Only the lines holding "Exception" are wanted. Copy every one from the records below.

(Dataset excerpts)
============

(** One [next(gen)]: [None] stands for [StopIteration]. *)
Definition lazy_next (self : OptimizedDocumentLoader) (st : LazyState)
  : option Document * LazyState * list LogRecord :=
  match st with
  | Created =>
      let '(files, log0) := _collect_files self in
      let '(r, st', lg) := lazy_advance files in (r, st', log0 ++ lg)
  | Suspended files (doc :: docs') => (Some doc, Suspended files docs', [])
  | Suspended files [] => lazy_advance files
  | Finished => (None, Finished, [])
  end.

(** The first [n] records a consumer pulls out of the generator, as
    [itertools.islice(gen, n)] would. *)
Fixpoint lazy_take (self : OptimizedDocumentLoader) (n : nat) (st : LazyState)
  : list Document * list LogRecord :=
  match n with
  | O => ([], [])
  | S n' =>
      let '(r, st', lg) := lazy_next self st in
      match r with
      | Some doc =>
          let '(docs, lg') := lazy_take self n' st' in (doc :: docs, lg ++ lg')
      | None => ([], lg)
      end
  end.

Definition load_lazy (self : OptimizedDocumentLoader) (n : nat)
  : list Document * list LogRecord :=
  lazy_take self n Created.

(** The log of [load_by_type]: the records of the calls it makes, and the
    record of its own logging call. *)
Inductive ByTypeLogRecord : Type :=
| LogLoading (n : nat) (file_types : list string)   (* line 129 *)
| LogCall (r : LogRecord).

(** [load_by_type]: [future.result()] is not guarded here, and cannot
    raise, [_load_single_file] having caught every [Exception]. *)
Definition load_by_type (self : OptimizedDocumentLoader)
    (file_types : list string)
  : Result (list Document) * list ByTypeLogRecord :=
  let '(files, log0) := _collect_files self in
  let filtered_files := filter (λ f, lower (suffix f) ∈ file_types) files in
  let log1 :=
    (LogCall <$> log0) ++ [LogLoading (length filtered_files) file_types] in
  if max_workers self <=? 0
  then (Raise (Exception "max_workers must be greater than 0"), log1)
  else
    let documents :=
      as_completed filtered_files ≫= (λ f, (_load_single_file f).1) in
    let worker_log :=
      log_order filtered_files ≫= (λ f, (_load_single_file f).2) in
    (Ok documents, log1 ++ (LogCall <$> worker_log)).

(** [load_all_documents(data_dir, max_workers=4)] *)
Definition load_all_documents (data_dir : string) (max_workers : Z)
  : Result (list Document) * list LogRecord :=
  let '(loader, log0) := OptimizedDocumentLoader_init data_dir max_workers in
  let '(r, lg) := load_all_parallel loader in
  (r, log0 ++ lg).

End Loader.

End DataLoader.

(** ** pipeline/vectorstore.py *)

Module VectorStore.
Import DataLoader.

============

**Written answer:**
    raise, [_load_single_file] having caught every [Exception]. *)
  then (Raise (Exception "max_workers must be greater than 0"), log1)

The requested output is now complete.